(** [Object.entries(v)] of an object or an array. *)
Definition entries (v : JsValue) : list (string * JsValue) :=
  match v with
  | JObj fields => fields
  | JArr items => imap (fun i item => (pretty i, item)) items
  | _ => []
  end.

(** [v[k]] for an own enumerable key [k] of [v]. *)
Definition own_get (v : JsValue) (k : string) : JsValue :=
  default JUndefined (assoc k (entries v)).

Definition is_null (v : JsValue) : bool :=
  match v with JNull => true | _ => false end.

Definition is_boolean (v : JsValue) : bool :=
  match v with JBool _ => true | _ => false end.

Definition number (z : Z) : JsValue := JNum (NFin (inject_Z z)).

(** [typeof v === 'boolean' ? (v ? 1 : 0) : v] *)
Definition boolean_as_number (v : JsValue) : JsValue :=
  match v with
  | JBool true => number 1
  | JBool false => number 0
  | _ => v
  end.

(** The text of a property key: a string is its own text; the built-in
    function [Object] prints as V8 prints a native function. *)
Definition key_text (v : JsValue) : string :=
  match v with
  | JStr s => s
  | JFun name => "function " +:+ name +:+ "() { [native code] }"
  | _ => EmptyString
  end.

(** [delete r[k]] on a record. *)
Definition record_delete {X : Type} (r : list (string * X)) (k : string)
  : list (string * X) :=
  List.filter (fun entry => negb (String.eqb (fst entry) k)) r.

(** A value that is not an object: [typeof v !== 'object'] or [null]. *)
Definition scalar (v : JsValue) : bool := (is_null v || negb (typeof_object v))%bool.

End Payload.

(** ** Field extraction and table schemas ([SchemaInferenceEngine.ts]) *)

Module FieldExtraction.
Import Js JsString Identifier SchemaInferenceEngine Junction Payload.

Definition ColumnTypes : Type := list (string * list string).
Definition Row : Type := list (string * JsValue).

Definition ensureIdColumn (columns : list (string * string)) : list (string * string) :=
  match record_get columns "id" with
  | None => record_set columns "id" "INTEGER PRIMARY KEY AUTOINCREMENT"
  | Some t =>
      if is_empty t then record_set columns "id" "INTEGER PRIMARY KEY AUTOINCREMENT"
      else if String.eqb t "INTEGER" then record_set columns "id" "INTEGER PRIMARY KEY"
      else columns
  end.

(** [Object.values(obj).some(value => typeof value !== 'object' || value === null)] *)
Definition hasScalarFields (obj : JsValue) : bool :=
  if (negb (truthy obj) || negb (typeof_object obj))%bool then false
  else existsb (fun entry => (negb (typeof_object (snd entry)) || is_null (snd entry))%bool)
               (entries obj).
(** X18.  An exception of [open] other than [OSError] is not caught by the
    handler.  A GET or HEAD request that is accepted, for a path that is no
    directory and does not end with a slash, on which [open] raises such an
    exception ([ValueError] for a path with a null byte), ends with that
    exception: no status line, no header and no body is written.  The
    server reports the exception for the connection. *)
Theorem open_error_is_not_caught P fs m d t h1 e :
  (Py.len (raw_line m) <= 65536)%Z ->
  parses_to P m d t h1 ->
  command h1 = Some "GET" \/ command h1 = Some "HEAD" ->
  isdir fs (resolved P h1) = false ->
  Py.endswith (resolved P h1) "/" = false ->
  open_rb fs (resolved P h1) = inl e ->
  (forall msg, e <> OSError msg) ->
  CORSHTTPRequestHandler.handle_one_request P fs m (new_handler d t)
  = (inl e, h1)
  /\ wfile h1 = []
  /\ forall rest,
       connection_events P fs d
         {| conn_time := t; conn_messages := m :: rest |}
       = [Handled h1; Traceback e].
Proof.
  intros Hlen Hparse Hcmd Hdir Hslash Hopen Hother.
  destruct (handle_one_request_dispatch P fs m d t h1 Hlen Hparse)
    as (_ & _ & _ & Hw & cmd & Hcmd' & Hrun).
  pose proof (send_head_raises P fs h1 e Hdir Hslash Hopen Hother) as Hhead.
  assert (Hone :
    CORSHTTPRequestHandler.handle_one_request P fs m (new_handler d t)
    = (inl e, h1)).
  { rewrite Hrun.
    destruct Hcmd as [Hcmd|Hcmd]; rewrite Hcmd in Hcmd';
      injection Hcmd' as <-.
    - change (CORSHTTPRequestHandler.getattr P fs ("do_" ++ "GET"))
        with (Some (SimpleHTTPRequestHandler.do_GET P fs
                      CORSHTTPRequestHandler.end_headers)).
      unfold SimpleHTTPRequestHandler.do_GET, bind. rewrite Hhead.
      reflexivity.
    - change (CORSHTTPRequestHandler.getattr P fs ("do_" ++ "HEAD"))
        with (Some (SimpleHTTPRequestHandler.do_HEAD P fs
                      CORSHTTPRequestHandler.end_headers)).
      unfold SimpleHTTPRequestHandler.do_HEAD, bind. rewrite Hhead.
      reflexivity. }
  split; [exact Hone|]. split; [exact Hw|].
  intros rest. unfold connection_events, response_of, outcome_of, exec.
  cbn [conn_time conn_messages hd]. rewrite Hone. reflexivity.
Qed.

Lemma open_error_is_not_caught_witness :
  open_rb Demo.site ("/srv/site/a" ++ String "000" "b")
  = inl (ValueError "embedded null byte")
  /\ fst (CORSHTTPRequestHandler.handle_one_request Demo.cpython Demo.site
            (Demo.request ("GET /a" ++ String "000" "b HTTP/1.1"))
            (new_handler "/srv/site" 0))
     = inl (ValueError "embedded null byte")
  /\ wfile (Demo.serve_one ("GET /a" ++ String "000" "b HTTP/1.1")) = [].
Proof.
  split; [reflexivity|].
  destruct (open_error_is_not_caught Demo.cpython Demo.site
              (Demo.request ("GET /a" ++ String "000" "b HTTP/1.1"))
              "/srv/site" 0
              (demo_parsed ("GET /a" ++ String "000" "b HTTP/1.1"))
              (ValueError "embedded null byte")
              ltac:(vm_compute; discriminate)
              ltac:(vm_compute; reflexivity)
              ltac:(left; vm_compute; reflexivity)
              ltac:(vm_compute; reflexivity)
              ltac:(vm_compute; reflexivity)
              ltac:(vm_compute; reflexivity)
              ltac:(discriminate))
    as (Hrun & Hw & _).
  unfold Demo.serve_one, exec. rewrite Hrun. cbn [fst snd].
  split; [reflexivity|exact Hw].
Defined.
(** X12.  On a whole line "print numbers from A to B" (A and B digits) the
    two translators part.  The full one returns the print of the text
    "numbers from A to B" between quotation marks (character 34).  The
    minimal one returns the loop, with A as written and, as bound, the
    decimal numeral of the number B denotes plus 1, when B has fewer than
    4300 digits; it raises [ValueError] when B has more than 4300. *)
Theorem X12_number_range_line (s a b : pystr) :
  lower s = py "print numbers from " ++ a ++ py " to " ++ b ->
  a <> [] -> all_in CDigit a -> b <> [] -> all_in CDigit b ->
  generate_python_code s
    = Ok (py "print(" ++ "034"%char
            :: (py "numbers from " ++ a ++ py " to " ++ b)
            ++ "034"%char :: py ")")
  /\ (length b < 4300 ->
      exists stop,
        numeral_of (decimal_value b + 1) stop
        /\ nl_to_python.generate_python_code s
           = Ok (py "for i in range(" ++ a ++ py ", " ++ stop ++ py "):"
                   ++ newline :: py "    print(i)"))
  /\ (4300 < length b ->
      nl_to_python.generate_python_code s = Raise ValueError).
Proof.
  intros Hl Ha1 Ha2 Hb1 Hb2.
  assert (Hmin : nl_to_python.generate_python_code s
                 = (bound ← py_int b;
                    stop ← str_of_int (bound + 1);
                    Ok (py "for i in range(" ++ a ++ py ", " ++ stop ++ py "):"
                          ++ newline :: py "    print(i)"))).
  { unfold nl_to_python.generate_python_code. cbv zeta.
    rewrite (search_here _ _ (<[2 := b]> (<[1 := a]> ∅)))
      by (rewrite Hl; apply range_pattern_here; assumption).
    rewrite (group_insert_ne _ 2 1) by lia.
    rewrite (group_insert_eq _ 1), (group_insert_eq _ 2). reflexivity. }
  destruct (range_loop_cases a b Hb1 Hb2) as (_ & Hshort & Hlong).
  cbv zeta in Hshort, Hlong. rewrite <- Hmin in Hshort, Hlong.
  split; [|split; [exact Hshort|exact Hlong]].
  rewrite <- quoted_app.
  - apply generate_free_text.
    + unfold normalize. rewrite Hl.
      destruct b as [|d b'] using rev_ind; [congruence|].
      apply Forall_app in Hb2 as [_ Hd]. inversion Hd as [|? ? Hd' _]; subst.
      change (py "print numbers from " ++ a ++ py " to " ++ b' ++ [d])
        with ("p"%char :: (py "rint numbers from " ++ a ++ py " to " ++ b' ++ [d])).
      replace (py "rint numbers from " ++ a ++ py " to " ++ b' ++ [d])
        with ((py "rint numbers from " ++ a ++ py " to " ++ b') ++ [d])
        by (rewrite <- !app_assoc; reflexivity).
      rewrite strip_fixed.
      * simpl. rewrite <- !app_assoc. reflexivity.
      * reflexivity.
      * clear -Hd'. destruct d as [[] [] [] [] [] [] [] []];
          vm_compute in Hd'; try discriminate; reflexivity.
    + discriminate.
    + apply all_in_dot_iff. repeat (apply Forall_app; split);
        try (apply all_digits_dot; assumption); repeat constructor.
Qed.

Lemma X12_number_range_line_witness :
  generate_python_code (py "Print Numbers From 007 To 199")
    = Ok (py "print(" ++ "034"%char :: py "numbers from 007 to 199"
            ++ "034"%char :: py ")")
  /\ (exists stop,
        numeral_of 200 stop
        /\ nl_to_python.generate_python_code (py "Print Numbers From 007 To 199")
           = Ok (py "for i in range(007, " ++ stop ++ py "):"
                   ++ newline :: py "    print(i)"))
  /\ nl_to_python.generate_python_code (py "Print Numbers From 007 To 199")
     = Ok (py "for i in range(007, 200):" ++ newline :: py "    print(i)").
Proof.
  pose proof (X12_number_range_line (py "Print Numbers From 007 To 199")
                (py "007") (py "199") eq_refl
                ltac:(discriminate) ltac:(repeat constructor)
                ltac:(discriminate) ltac:(repeat constructor))
    as (Hfull & Hshort & _).
  split; [exact Hfull|]. split; [|vm_compute; reflexivity].
  apply Hshort. simpl. lia.
Defined.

§ EXERCISE GOAL
If the word "site" appears in a line above, copy that line.

§ SOLUTION FOR THIS EXERCISE
  open_rb Demo.site ("/srv/site/a" ++ String "000" "b")
  /\ fst (CORSHTTPRequestHandler.handle_one_request Demo.cpython Demo.site
            (new_handler "/srv/site" 0))
  destruct (open_error_is_not_caught Demo.cpython Demo.site
              "/srv/site" 0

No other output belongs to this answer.